■ What the task requires ■
Restate word for word the lines of the records below, starting at the line that contains "trace (handle silent quiet (Sig (SrcError" and ending at the line that contains "(** ** Openings that cannot be coerced *)", with both of those lines included and nothing else.

■ Records for this exercise ■
--- START ---
(** C10.  [closeWindow] is idempotent.  A second call for the same window
    right after the first leaves the whole state as the first call left it:
    the registry, the state of the window, [closingSubscription] and
    [closingSubscriber], and the trace, so nothing is signalled twice; this
    needs only that windows are registered once.  And in a well-formed state,
    for a window that exists, a further call at any later time, whatever
    happened in between, leaves the whole state as it finds it. *)
Theorem closeWindow_idempotent w s :
  NoDup (windows s) →
  closeWindow w (closeWindow w s) = closeWindow w s ∧
  (wf s → w < length (heap s) → ∀ sel react ins,
     closeWindow w (run sel react ins (closeWindow w s))
     = run sel react ins (closeWindow w s)).
Proof.
  intros Hnd.
  assert (Hop : is_open w (closeWindow w s) = false).
  { apply not_true_is_false. rewrite closeWindow_is_open. by intros [_ ?]. }
  split.
  - assert (Hws : arrRemove (windows (closeWindow w s)) w = windows (closeWindow w s)).
    { apply arrRemove_absent. rewrite closeWindow_windows, arrRemove_elem_of by done.
      by intros [_ ?]. }
    assert (Hh : alter closingSubscription_unsubscribe w (heap (closeWindow w s))
                 = heap (closeWindow w s)).
    { unfold closeWindow at 2. simpl.
      apply alter_idemp, closingSubscription_unsubscribe_idemp. }
    revert Hws Hop Hh. generalize (closeWindow w s) as s'. intros s' Hws Hop Hh.
    unfold closeWindow, subject_complete.
    change (is_open w (set_windows ?ws s')) with (is_open w s'). rewrite Hop.
    simpl. rewrite Hws, Hh. by destruct s'.
  - intros Hwf Hlt sel react ins.
    pose proof (wf_run sel react ins _ (wf_closeWindow w s Hwf)) as Hwf'.
    assert (Hlt1 : w < length (heap (closeWindow w s))).
    { by rewrite (closes_length true _ _ (closes_closeWindow w s)). }
    assert (Hop' : is_open w (run sel react ins (closeWindow w s)) = false).
    { eapply ages_closed; [apply run_ages|done..]. }
    apply closeWindow_noop; [|done|].
    + intros H%(wf_registry _ Hwf'). congruence.
    + apply sticky_run. by apply closeWindow_released.
Qed.

(** ** Concrete runs *)

Example overlap_windows :
  let s := run silent quiet overlap ready in
  delivered 0 (trace s) = [1; 6] ∧ delivered 1 (trace s) = [6; 11] ∧
  emitted (trace s) = [0; 1] ∧ windows s = [].
Proof. done. Qed.

Example scenario_windows :
  trace (run silent quiet scenario ready)
  = [Register 0; OutNext 0; SubscribeClosing 0; WinNext 0 10;
     Register 1; OutNext 1; SubscribeClosing 1; WinNext 0 20; WinNext 1 20;
     WinComplete 0; WinNext 1 21; WinComplete 1].
Proof. done. Qed.

(** A closing notifier that emits and completes while it is subscribed, as
    [of(1)] does: the window is emitted before it completes, and the second
    call of [closeWindow] signals nothing. *)
Example synchronous_closing :
  trace (run (λ _, Notifier [CNext; CComplete]) quiet [Sig (OpenNext 0)] ready)
  = [Register 0; OutNext 0; SubscribeClosing 0; WinComplete 0].
Proof. done. Qed.

Lemma wf_two_open : wf two_open.
Proof. apply wf_run, wf_ready. Qed.

Lemma source_complete_drains_witness :
  wf two_open ∧ sourceSubscriber two_open = true ∧
  trace (handle silent quiet (Sig SrcComplete) two_open)
  = trace two_open ++ [WinComplete 0; WinComplete 1; OutComplete].
Proof.
  split; [apply wf_two_open|]. split; [reflexivity|].
  apply (source_complete_drains silent quiet two_open wf_two_open eq_refl).
Defined.

Lemma source_error_drains_witness :
  wf two_open ∧ sourceSubscriber two_open = true ∧
  trace (handle silent quiet (Sig (SrcError (UserError 3))) two_open)
  = trace two_open ++ [WinError 0 (UserError 3); WinError 1 (UserError 3);
                       OutError (UserError 3)].
Proof.
  split; [apply wf_two_open|]. split; [reflexivity|].
  apply (source_error_drains silent quiet (UserError 3) two_open wf_two_open eq_refl).
Defined.

Lemma selector_throw_drains_witness :
  wf two_open ∧ openSubscriber two_open = true ∧
  throws_later 1 = Throws (UserError 2) ∧
  trace (handle throws_later quiet (Sig (OpenNext 1)) two_open)
  = trace two_open ++ [Register 2; WinError 0 (UserError 2);
                       WinError 1 (UserError 2); WinError 2 (UserError 2);
                       OutError (UserError 2)].
Proof.
  split; [apply wf_two_open|]. split; [reflexivity|]. split; [reflexivity|].
  apply (selector_throw_drains throws_later quiet 1 (UserError 2) two_open
           wf_two_open eq_refl eq_refl).
Defined.


Lemma closeWindow_idempotent_witness :
  NoDup (windows two_open) ∧
  closeWindow 0 (closeWindow 0 two_open) = closeWindow 0 two_open.
Proof.
  assert (Hnd : NoDup (windows two_open)) by apply wf_two_open.
  split; [exact Hnd|]. apply (closeWindow_idempotent 0 two_open Hnd).
Defined.

Lemma fanout_snapshot_witness :
  wf two_open ∧ sourceSubscriber two_open = true ∧
  delivered 0 (trace (handle silent closing_other (SrcNext 7) two_open)) = [7] ∧
  delivered 1 (trace (handle silent closing_other (SrcNext 7) two_open)) = [].
Proof.
  split; [apply wf_two_open|]. split; [reflexivity|].
  destruct (fanout_snapshot silent closing_other 7 two_open wf_two_open eq_refl)
    as (_ & _ & H).
  split.
  - apply (H [] 0 [1] eq_refl).
  - apply (H [0] 1 [] eq_refl).
Defined.

(** * Further properties of the operator *)

(** ** Openings that cannot be coerced *)

Lemma stopped_subscribe_failed sel err : stopped (subscribe sel (Uncoercible err)).
Proof. repeat split. Qed.

(** X1.  When [from(openings)] throws [err] (lines 76-82), the output errors
    with [err] at once and nothing is wired: no window is ever opened and no
    input has any effect. *)
Theorem uncoercible_openings_inert sel react err ins :
  let s := run sel react ins (subscribe sel (Uncoercible err)) in
  trace s = [OutError err] ∧ windows s = [] ∧ opened s = [] ∧
  subscriber s = false.
Proof.
  intros s. unfold s.
  by rewrite (stopped_run sel react ins _ (stopped_subscribe_failed sel err)).
Qed.

(** ** An error of a closing notifier *)

(** [handleError] on a live output, exactly. *)
Lemma handleError_effect e s :
  NoDup (windows s) → (∀ w, w ∈ windows s → is_open w s = true) →
  subscriber s = true → sourceSubscriber s = true →
  trace (handleError e s)
  = trace s ++ ((λ w, WinError w e) <$> windows s) ++ [OutError e] ∧
  windows (handleError e s) = [] ∧
  (∀ w, w ∈ windows s → window_state w (handleError e s) = Some (Errored e)) ∧
  stopped (handleError e s).
Proof.
  intros Hnd Hop Hsub Hsrc. unfold handleError, subscriber_error.
  destruct (drain_subscribers _ _ _ (terminal_op_subject_error e) s) as (-> & _ & _).
  rewrite Hsub.
  destruct (drain_then_stop (subject_error e) (λ w, WinError w e) (Errored e)
              (OutError e) s) as (Ht & Hws & Hst & _);
    [apply terminal_op_subject_error|done..|].
  repeat split; try done; apply stopped_unsubscribe_all.
Qed.

(** X3.  When the closing notifier of any window errors with [e] (line 95,
    [handleError] as error callback), every registered window gets [e],
    oldest first, the registry ends up empty, the output errors with [e],
    and no later input has any effect. *)
Theorem closing_error_drains sel react w e s :
  wf s → subscriber s = true → closing_live w s = true →
  let s' := handle sel react (Sig (Close w (CError e))) s in
  trace s' = trace s ++ ((λ w', WinError w' e) <$> windows s) ++ [OutError e] ∧
  windows s' = [] ∧
  (∀ w', w' ∈ windows s → window_state w' s' = Some (Errored e)) ∧
  (∀ ins, run sel react ins s' = s').
Proof.
  intros Hwf Hsub Hlive. simpl. unfold closing_signal. rewrite Hlive.
  destruct (handleError_effect e s) as (Ht & Hws & Hst & Hstop);
    [apply Hwf|intros w'; apply (wf_registry s Hwf)|done
    |by rewrite (wf_source s Hwf)|].
  split; [done|]. split; [done|]. split.
  - intros w' Hw'. rewrite <- (Hst w' Hw'). unfold window_state at 1. simpl.
    by apply window_state_alter_closing.
  - intros ins. by apply stopped_run, stopped_alter_stop.
Qed.

(** ** The fan-out of a source value *)

Lemma quiet_fanout sel v ws s :
  (∀ w, w ∈ ws → is_open w s = true) →
  trace (fanout sel quiet v ws s) = trace s ++ ((λ w, WinNext w v) <$> ws) ∧
  windows (fanout sel quiet v ws s) = windows s ∧
  heap (fanout sel quiet v ws s) = heap s ∧
  subscriber (fanout sel quiet v ws s) = subscriber s ∧
  openSubscriber (fanout sel quiet v ws s) = openSubscriber s ∧
  sourceSubscriber (fanout sel quiet v ws s) = sourceSubscriber s.
Proof.
  revert s. induction ws as [|w ws IH]; intros s Hop; simpl.
  - by rewrite app_nil_r.
  - assert (E : deliver sel quiet v w s = emit (WinNext w v) s).
    { unfold deliver, subject_next. rewrite (Hop w) by by left. done. }
    rewrite E. destruct (IH (emit (WinNext w v) s)) as (-> & -> & -> & -> & -> & ->).
    { intros w' Hw'. change (is_open w' (emit ?e s)) with (is_open w' s).
      apply Hop. by right. }
    simpl. by rewrite <- app_assoc.
Qed.

(** X5.  A source value is handed to every registered window once, oldest
    first, and changes nothing else (lines 118-125, for consumers that do not
    react); with no window registered the value is dropped. *)
Theorem source_value_fans_out sel v s :
  wf s → sourceSubscriber s = true →
  let s' := handle sel quiet (SrcNext v) s in
  trace s' = trace s ++ ((λ w, WinNext w v) <$> windows s) ∧
  windows s' = windows s ∧ heap s' = heap s ∧
  subscriber s' = subscriber s ∧
  (windows s = [] → s' = s).
Proof.
  intros Hwf Hsrc. simpl. rewrite Hsrc.
  destruct (quiet_fanout sel v (windows s) s) as (Ht & Hws & Hh & Hsub & _).
  { intros w. apply (wf_registry s Hwf). }
  repeat split; try done. by intros ->.
Qed.

(** ** Values and emission *)

(** X7.  In every run a value is delivered to a window only after the window
    was emitted on the output (line 105 before any later pass of lines
    118-125), also when consumers react synchronously. *)
Theorem values_after_emission sel react openings ins w v :
  precedes (OutNext w) (WinNext w v) (trace (run sel react ins (subscribe sel openings))).
Proof.
  apply ordered_precedes; [|done]. apply wf_run, wf_subscribe.
Qed.

(** ** A closing selector that never throws *)

Lemma windows_due_never_throws sel w os :
  never_throws sel → windows_due sel w os = seq w (length os).
Proof.
  intros Hsel. revert w. induction os as [|o os IH]; intros w; simpl; [done|].
  by rewrite Hsel, IH.
Qed.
--- END ---
■ Solution ■
  trace (handle silent quiet (Sig (SrcError (UserError 3))) two_open)
  = trace two_open ++ [WinError 0 (UserError 3); WinError 1 (UserError 3);
                       OutError (UserError 3)].
Proof.
  split; [apply wf_two_open|]. split; [reflexivity|].
  apply (source_error_drains silent quiet (UserError 3) two_open wf_two_open eq_refl).
Defined.

Lemma selector_throw_drains_witness :
  wf two_open ∧ openSubscriber two_open = true ∧
  throws_later 1 = Throws (UserError 2) ∧
  trace (handle throws_later quiet (Sig (OpenNext 1)) two_open)
  = trace two_open ++ [Register 2; WinError 0 (UserError 2);
                       WinError 1 (UserError 2); WinError 2 (UserError 2);
                       OutError (UserError 2)].
Proof.
  split; [apply wf_two_open|]. split; [reflexivity|]. split; [reflexivity|].
  apply (selector_throw_drains throws_later quiet 1 (UserError 2) two_open
           wf_two_open eq_refl eq_refl).
Defined.


Lemma closeWindow_idempotent_witness :
  NoDup (windows two_open) ∧
  closeWindow 0 (closeWindow 0 two_open) = closeWindow 0 two_open.
Proof.
  assert (Hnd : NoDup (windows two_open)) by apply wf_two_open.
  split; [exact Hnd|]. apply (closeWindow_idempotent 0 two_open Hnd).
Defined.

Lemma fanout_snapshot_witness :
  wf two_open ∧ sourceSubscriber two_open = true ∧
  delivered 0 (trace (handle silent closing_other (SrcNext 7) two_open)) = [7] ∧
  delivered 1 (trace (handle silent closing_other (SrcNext 7) two_open)) = [].
Proof.
  split; [apply wf_two_open|]. split; [reflexivity|].
  destruct (fanout_snapshot silent closing_other 7 two_open wf_two_open eq_refl)
    as (_ & _ & H).
  split.
  - apply (H [] 0 [1] eq_refl).
  - apply (H [0] 1 [] eq_refl).
Defined.

(** * Further properties of the operator *)

(** ** Openings that cannot be coerced *)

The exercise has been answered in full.